After you get the results, you should filter the model output and only keep the outputs between <CONCLUSION> and </CONCLUSION>.

This shouldn't have any difference in theory, but empirically we observe some performance difference because the jugder GPT-4o can be inaccurate sometimes.

By keeping the outputs between <CONCLUSION> and </CONCLUSION>, most answers can be direclty extracted using VLMEvalKit system, which can be much less biased.

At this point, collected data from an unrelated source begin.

(* ===== verification/PrivacyTheorems.v ===== *)
(** * Credential shapes and publication admission

    What each scanner of [Privacy] looks for, as a decomposition of the text,
    and that it finds exactly that; what the path and argument checks accept.
    The second part holds the properties of admission. *)

From Stdlib Require Import String Sorting.Sorted.
From S2P Require Import Prelude Monad Bytes ContractTypes Canonical CanonicalSpec CanonicalParse.
From S2P Require Import CanonicalCodec RecordTypes Paths RecordValidation Digest.
From S2P Require Import IdentityRoundTrip TreeSpec PathModel PolicyTheorems Text Team TeamLaws.
From S2P Require Import TeamRequestKey Privacy.
Import Components Prefixes Captures Reasons.

(** ** Edges *)

(** The byte at the edge of a part is not of a class, if there is one. *)
Definition ends_without (p : Z → bool) (l : list Z) : Prop := ∀ b, list.last l = Some b → p b = false.
Definition starts_without (p : Z → bool) (l : list Z) : Prop := ∀ b, head l = Some b → p b = false.

Abbreviation all p l := (Forall (λ b, p b = true) l) (only parsing).

Lemma any_exists {A} (p : A → bool) l : any p l = true ↔ ∃ x, x ∈ l ∧ p x = true.
Proof.
  rewrite any_true. split.
  - intros (i & x & Hi & Hp). exists x. split; [by eapply list_elem_of_lookup_2|done].
  - intros (x & [i Hi]%list_elem_of_lookup & Hp). eauto.
Qed.

Lemma forallb_Forall (p : Z → bool) l : forallb p l = true ↔ all p l.
Proof.
  rewrite forallb_forall, list.Forall_forall. split; intros Hl x Hx; apply Hl; by apply list_elem_of_In.
Qed.

Lemma lookup_at_head (before rest : list Z) : (before ++ rest) !! length before = head rest.
Proof. rewrite lookup_app_r by lia. rewrite Nat.sub_diag. by destruct rest. Qed.

Lemma byte_before_last (before rest : list Z) : byte_before (before ++ rest) (length before) = list.last before.
Proof.
  destruct before as [|b before _] using rev_ind; [done|]. rewrite length_app, Nat.add_1_r. simpl.
  rewrite last_snoc, lookup_app_l by (rewrite length_app; simpl; lia).
  by rewrite lookup_app_r, Nat.sub_diag by lia.
Qed.

Lemma starts_with_iff p l : starts_with p l = true ↔ ∃ rest, l = p ++ rest.
Proof.
  unfold starts_with. destruct (strip_prefix p l) as [k|] eqn:Hs.
  - apply strip_prefix_Some in Hs. naive_solver.
  - split; [done|]. intros [rest Hr]. apply strip_prefix_Some in Hr. congruence.
Qed.

(** ** Substrings *)

Lemma elem_of_find_all haystack needle start :
  start ∈ find_all haystack needle ↔
  needle ≠ [] ∧ ∃ before after, haystack = before ++ needle ++ after ∧ length before = start.
Proof.
  unfold find_all. rewrite list_elem_of_In, filter_In, <- list_elem_of_In, elem_of_seq.
  rewrite !andb_true_iff, negb_true_iff, bool_decide_eq_false, Z.leb_le, starts_with_iff. unfold len. split.
  - intros (Hs & (Hn & Hl) & rest & Hr). split; [done|]. exists (take start haystack), rest.
    rewrite <- Hr, take_drop, length_take. split; [done|lia].
  - intros (Hn & before & after & -> & <-). rewrite !length_app. split; [lia|].
    split; [split; [done|lia]|]. exists after. by rewrite drop_app_length.
Qed.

How to Get Started with the Model

You can use the inference code for Llama-3.2-11B-Vision-Instruct.

Training Details

Training Data

The model is trained on the LLaVA-CoT-100k dataset.

Training Procedure

The model is finetuned on llama-recipes with the following settings. Using the same setting should accurately reproduce our results.

Parameter	Value
FSDP	enabled
lr	1e-5
num_epochs	3
batch_size_training	4
use_fast_kernels	True
run_validation	False
batching_strategy	padding
context_length	4096
gradient_accumulation_steps	1
gradient_clipping	False
gradient_clipping_threshold	1.0
weight_decay	0.0
gamma	0.85
seed	42
use_fp16	False
mixed_precision	True

Bias, Risks, and Limitations

The model may generate biased or offensive content, similar to other VLMs, due to limitations in the training data. Technically, the model's performance in aspects like instruction following still falls short of leading industry models.